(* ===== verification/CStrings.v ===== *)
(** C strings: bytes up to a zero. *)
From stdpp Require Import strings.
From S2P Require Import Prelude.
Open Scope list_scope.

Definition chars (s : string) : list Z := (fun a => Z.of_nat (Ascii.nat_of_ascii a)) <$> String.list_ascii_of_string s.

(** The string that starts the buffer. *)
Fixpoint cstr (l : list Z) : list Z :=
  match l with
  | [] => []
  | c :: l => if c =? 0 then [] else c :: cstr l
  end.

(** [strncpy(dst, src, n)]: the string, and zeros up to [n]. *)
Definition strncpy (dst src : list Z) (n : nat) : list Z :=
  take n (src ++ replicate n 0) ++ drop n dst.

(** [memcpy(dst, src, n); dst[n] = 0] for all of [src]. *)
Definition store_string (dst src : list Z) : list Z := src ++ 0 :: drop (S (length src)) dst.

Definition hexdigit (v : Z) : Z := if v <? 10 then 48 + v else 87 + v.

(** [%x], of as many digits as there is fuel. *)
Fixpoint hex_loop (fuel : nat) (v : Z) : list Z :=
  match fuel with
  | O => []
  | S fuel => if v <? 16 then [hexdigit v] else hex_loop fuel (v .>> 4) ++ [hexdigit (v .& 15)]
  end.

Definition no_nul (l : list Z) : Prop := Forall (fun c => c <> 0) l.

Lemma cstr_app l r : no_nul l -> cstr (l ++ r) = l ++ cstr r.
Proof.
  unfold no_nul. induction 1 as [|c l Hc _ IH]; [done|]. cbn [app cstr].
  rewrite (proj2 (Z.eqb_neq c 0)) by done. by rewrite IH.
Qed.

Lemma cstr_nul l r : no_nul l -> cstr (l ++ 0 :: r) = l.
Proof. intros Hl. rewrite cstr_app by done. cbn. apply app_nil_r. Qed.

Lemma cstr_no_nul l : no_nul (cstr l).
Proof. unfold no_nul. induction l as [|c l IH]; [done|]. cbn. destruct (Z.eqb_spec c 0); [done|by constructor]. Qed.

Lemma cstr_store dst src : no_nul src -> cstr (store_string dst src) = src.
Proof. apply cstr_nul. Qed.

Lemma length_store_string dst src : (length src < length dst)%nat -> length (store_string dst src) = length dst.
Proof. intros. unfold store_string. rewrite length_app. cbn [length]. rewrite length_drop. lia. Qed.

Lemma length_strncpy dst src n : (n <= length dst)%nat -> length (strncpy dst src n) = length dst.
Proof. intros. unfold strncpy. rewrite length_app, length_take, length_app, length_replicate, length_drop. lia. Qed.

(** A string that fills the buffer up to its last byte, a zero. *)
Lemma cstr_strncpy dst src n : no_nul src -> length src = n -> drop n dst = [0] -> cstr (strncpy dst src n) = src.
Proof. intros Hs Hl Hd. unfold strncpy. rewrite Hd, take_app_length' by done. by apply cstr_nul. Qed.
____________________
▸ **Work instructions**
In the entries above, find each line with "unfold" and list it.

▸ **Output**
  unfold no_nul. induction 1 as [|c l Hc _ IH]; [done|]. cbn [app cstr].
Proof. unfold no_nul. induction l as [|c l IH]; [done|]. cbn. destruct (Z.eqb_spec c 0); [done|by constructor]. Qed.
Proof. intros. unfold store_string. rewrite length_app. cbn [length]. rewrite length_drop. lia. Qed.
Proof. intros. unfold strncpy. rewrite length_app, length_take, length_app, length_replicate, length_drop. lia. Qed.
Proof. intros Hs Hl Hd. unfold strncpy. rewrite Hd, take_app_length' by done. by apply cstr_nul. Qed.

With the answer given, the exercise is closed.